Almost everybody in our Western culture knows the meaning that these
“signs” have (approximately, disapproval, victory (or peace), approval, question and
greeting). There are lots of “symbols” that are used to communicate meaning: all the
traffic signs are an example. If you want to communicate that something is
dangerous,
The study of meaning in general is done by semiotics. Semiotics studies
how “signs” mean, that is, how we can make one thing stand for another (a
“signifier” stands for a “signified”). For example, in Western culture, black clothes
are used to indicate mourning, and in our beaches, a red flag means that it’s
dangerous to swim. It is clear that all these signs are culturally-based: for example, in
some Eastern cultures, the color to indicate mourning is white.

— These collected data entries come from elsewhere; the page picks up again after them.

(* ===== verification/Poller.v ===== *)
(** * src/net/Poller.h, src/net/Poller.cc, src/net/EPollPoller.h,
      src/net/EPollPoller.cc, src/net/DefaultPoller.cc

    The poller of a loop: the table of channels, the state each channel is in
    with respect to epoll ([index_]), and the calls that keep the kernel's
    interest list in step.  Channels are objects at addresses; the kernel is an
    interface whose laws are those of epoll_ctl(2). *)

From S2P Require Import Prelude Channel.

(** ** The kernel's interest list *)

(** The address of a Channel. *)
Abbreviation loc := nat.

Inductive ctl := EPOLL_CTL_ADD | EPOLL_CTL_DEL | EPOLL_CTL_MOD.

#[export] Instance ctl_eq_dec : EqDecision ctl.
Proof. solve_decision. Defined.

Class Epoll (E : Type) : Type := {
  epoll_create : E;
  (** what is registered for a descriptor: the events and the user's pointer *)
  interest : E -> gmap Z (Z * loc);
  (** also whether the call succeeded *)
  epoll_ctl : ctl -> Z -> Z -> loc -> E -> E * bool;
  (** the kernel has a reason to refuse the call whatever the list holds:
      EBADF, EPERM, EINVAL, ENOMEM, ENOSPC *)
  refuses : ctl -> Z -> E -> Prop;
}.

(** EEXIST and ENOENT: the call does not fit what is registered. *)
Definition misfit (op : ctl) (registered : option (Z * loc)) : Prop :=
  match op with EPOLL_CTL_ADD => registered <> None | _ => registered = None end.

(** What a call that succeeds makes of the list. *)
Definition ctl_effect (op : ctl) (fd ev : Z) (l : loc) (e : gmap Z (Z * loc)) : gmap Z (Z * loc) :=
  match op with EPOLL_CTL_DEL => delete fd e | _ => <[fd := (ev, l)]> e end.

(** A call succeeds only where it fits, and then changes the list; a call that
    fails leaves the list alone, and either does not fit or is refused. *)
Class EpollLaws (E : Type) `{Epoll E} : Prop := {
  interest_create : interest epoll_create = ∅;
  ctl_success op fd ev l e e' : epoll_ctl op fd ev l e = (e', true) ->
    ~ misfit op (interest e !! fd) /\ interest e' = ctl_effect op fd ev l (interest e);
  ctl_failure op fd ev l e e' : epoll_ctl op fd ev l e = (e', false) ->
    (misfit op (interest e !! fd) \/ refuses op fd e) /\ interest e' = interest e;
}.

(** The interest list itself; it refuses what is no descriptor, like the -1 of a
    failed call of eventfd or timerfd_create. *)
Definition table_ctl (op : ctl) (fd ev : Z) (l : loc) (e : gmap Z (Z * loc)) : gmap Z (Z * loc) * bool :=
  if (fd <? 0)%Z then (e, false) else
  match op, e !! fd with
  | EPOLL_CTL_ADD, None | EPOLL_CTL_MOD, Some _ | EPOLL_CTL_DEL, Some _ => (ctl_effect op fd ev l e, true)
  | _, _ => (e, false)
  end.

#[export] Instance table_epoll : Epoll (gmap Z (Z * loc)) := {
  epoll_create := ∅;
  interest e := e;
  epoll_ctl := table_ctl;
  refuses _ fd _ := (fd < 0)%Z;
}.

#[export] Instance table_epoll_laws : EpollLaws (gmap Z (Z * loc)).
Proof.
  split; cbn; unfold table_ctl, misfit; [done|..]; intros op fd ev l e e'.
  - destruct (Z.ltb_spec fd 0); [done|]. destruct op, (e !! fd) eqn:?; intros [= <-]; naive_solver.
  - destruct (Z.ltb_spec fd 0); [intros [= <-]; auto|]. destruct op, (e !! fd) eqn:?; intros [= <-]; naive_solver.
Qed.

Module Poller.

Definition kNew : Z := -1.
Definition kAdded : Z := 1.
Definition kDeleted : Z := 2.
Definition kInitEventListSize : nat := 16.

Section poller.
Context {E : Type} `{Epoll E}.

Record t := mk {
  channels_ : gmap Z loc;
  epollfd_ : E;
  events_size : nat;               (** [events_.size()] *)
  heap : gmap loc Channel.t;       (** the Channel objects *)
  errors : list (ctl * Z);         (** calls of epoll_ctl that failed *)
}.

Definition make : t := mk ∅ epoll_create kInitEventListSize ∅ [].

(** DefaultPoller.cc: with RMUDUO_USE_POLL in the environment there is none. *)
Definition newDefaultPoller (getenv : option string) : option t :=
  match getenv with Some _ => None | None => Some make end.

Definition set_channels (v : gmap Z loc) (s : t) : t :=
  mk v (epollfd_ s) (events_size s) (heap s) (errors s).
Definition set_epoll (v : E) (s : t) : t :=
  mk (channels_ s) v (events_size s) (heap s) (errors s).
Definition set_size (v : nat) (s : t) : t :=
  mk (channels_ s) (epollfd_ s) v (heap s) (errors s).
Definition store (l : loc) (ch : Channel.t) (s : t) : t :=
  mk (channels_ s) (epollfd_ s) (events_size s) (<[l := ch]> (heap s)) (errors s).
Definition fail (op : ctl) (fd : Z) (s : t) : t :=
  mk (channels_ s) (epollfd_ s) (events_size s) (heap s) (errors s ++ [(op, fd)]).

Definition hasChannel (l : loc) (s : t) : option bool :=
  ch ← heap s !! l;
  Some (bool_decide (channels_ s !! Channel.fd_ ch = Some l)).

Definition update (operation : ctl) (l : loc) (s : t) : option t :=
  ch ← heap s !! l;
  let fd := Channel.fd_ ch in
  let (e, ok) := epoll_ctl operation fd (Channel.events_ ch) l (epollfd_ s) in
  Some (if ok then set_epoll e s else fail operation fd (set_epoll e s)).

(** [channel->set_index(idx)] *)
Definition set_index (idx : Z) (l : loc) (s : t) : option t :=
  ch ← heap s !! l;
  Some (store l (Channel.set_index idx ch) s).

Definition updateChannel (l : loc) (s : t) : option t :=
  ch ← heap s !! l;
  let index := Channel.index_ ch in
  let fd := Channel.fd_ ch in
  if (index =? kNew)%Z || (index =? kDeleted)%Z then
    let s := if (index =? kNew)%Z then set_channels (<[fd := l]> (channels_ s)) s else s in
    s ← set_index kAdded l s;
    update EPOLL_CTL_ADD l s
  else if Channel.isNonEvent ch then
    s ← update EPOLL_CTL_DEL l s;
    set_index kDeleted l s
  else update EPOLL_CTL_MOD l s.

Definition removeChannel (l : loc) (s : t) : option t :=
  ch ← heap s !! l;
  let s := set_channels (delete (Channel.fd_ ch) (channels_ s)) s in
  s ← (if (Channel.index_ ch =? kAdded)%Z then update EPOLL_CTL_DEL l s else Some s);
  set_index kNew l s.

Definition fillActivateChannels (events : list (Z * loc)) (s : t) : option t :=
  foldl (fun o ev => s ← o; ch ← heap s !! ev.2; Some (store ev.2 (Channel.set_revents ev.1 ch) s))
        (Some s) events.

(** [events]: what epoll_wait wrote to [events_]; [None] when it failed. *)
Definition poll (events : option (list (Z * loc))) (s : t) : option (t * list loc) :=
  match events with
  | Some (ev :: evs) =>
      let numEvents := length (ev :: evs) in
      s ← fillActivateChannels (ev :: evs) s;
      Some (if numEvents =? events_size s then set_size (events_size s * 2) s else s, (ev :: evs).*2)
  | Some [] => Some (s, [])
  | None => Some (s, [])
  end.

(** ** What channels do with the poller *)

(** enableReading and the like: change the interest, then [update()]. *)
Definition change (f : Channel.t -> Channel.t) (l : loc) (s : t) : option t :=
  ch ← heap s !! l;
  updateChannel l (store l (f ch) s).

Definition remove (l : loc) (s : t) : option t :=
  ch ← heap s !! l;
  removeChannel l (store l (Channel.remove ch) s).

Inductive event :=
| Construct (l : loc) (fd : Z)
| EnableReading (l : loc) | DisableReading (l : loc)
| EnableWriting (l : loc) | DisableWriting (l : loc)
| DisableAll (l : loc)
| Remove (l : loc)
| Destruct (l : loc)
| Poll (events : option (list (Z * loc))).

(** What epoll_wait(2) may answer: registered channels, each once, as many as
    fit, with events that were asked for, or errors and hang-ups. *)
Definition may_report (events : list (Z * loc)) (s : t) : Prop :=
  length events <= events_size s /\ NoDup events.*2 /\
  forall r l, (r, l) ∈ events -> exists fd ev,
    interest (epollfd_ s) !! fd = Some (ev, l) /\
    Z.land r (Z.lnot (Z.lor ev (Z.lor EPOLLERR EPOLLHUP))) = 0%Z.

(** The owner of a channel constructs it for a descriptor that no other channel
    has, and removes it from the loop before it goes. *)
Definition enabled (e : event) (s : t) : Prop :=
  match e with
  | Construct l fd => heap s !! l = None /\ forall l' ch, heap s !! l' = Some ch -> Channel.fd_ ch <> fd
  | Destruct l => exists ch, heap s !! l = Some ch /\ Channel.index_ ch = kNew
  | Poll (Some events) => may_report events s
  | Poll None => True
  | EnableReading l | DisableReading l | EnableWriting l | DisableWriting l | DisableAll l | Remove l =>
      is_Some (heap s !! l)
  end.

Definition step (e : event) (s : t) : option t :=
  match e with
  | Construct l fd => Some (store l (Channel.make fd) s)
  | EnableReading l => change Channel.enableReading l s
  | DisableReading l => change Channel.disableReading l s
  | EnableWriting l => change Channel.enableWriting l s
  | DisableWriting l => change Channel.disableWriting l s
  | DisableAll l => change Channel.disableAll l s
  | Remove l => remove l s
  | Destruct l => Some (mk (channels_ s) (epollfd_ s) (events_size s) (delete l (heap s)) (errors s))
  | Poll events => fst <$> poll events s
  end.

Inductive reachable : t -> Prop :=
| reach_make : reachable make
| reach_step e s s' : reachable s -> enabled e s -> step e s = Some s' -> reachable s'.

End poller.
End Poller.

Arguments Poller.t E : clear implicits.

Normally, semioticians find it useful to make a three-way distinction, first
established by C.S. Pierce:
1. Icon: a relation of similarity between the sign and what it represents; for
example, a portrait, etc.
2. Index: a cause-effect relationship; contiguity in space or time; for example,
smoke and fire, yawning and boredom, vultures circling overhead a dead
animal
3. Symbol: an arbitrary, conventional relationship between sign and meaning:
for example, red flag and danger.

Clearly, linguistic meaning will be mainly circumscribed to the third type.
Therefore, semantics must be seen as a sub-part of semiotics, and this is how most
scholars regard language. Very often we find cases in which a sign is at the same
time, icon, index and symbol, they are built upon each other: symbols on indices
and indices on icons.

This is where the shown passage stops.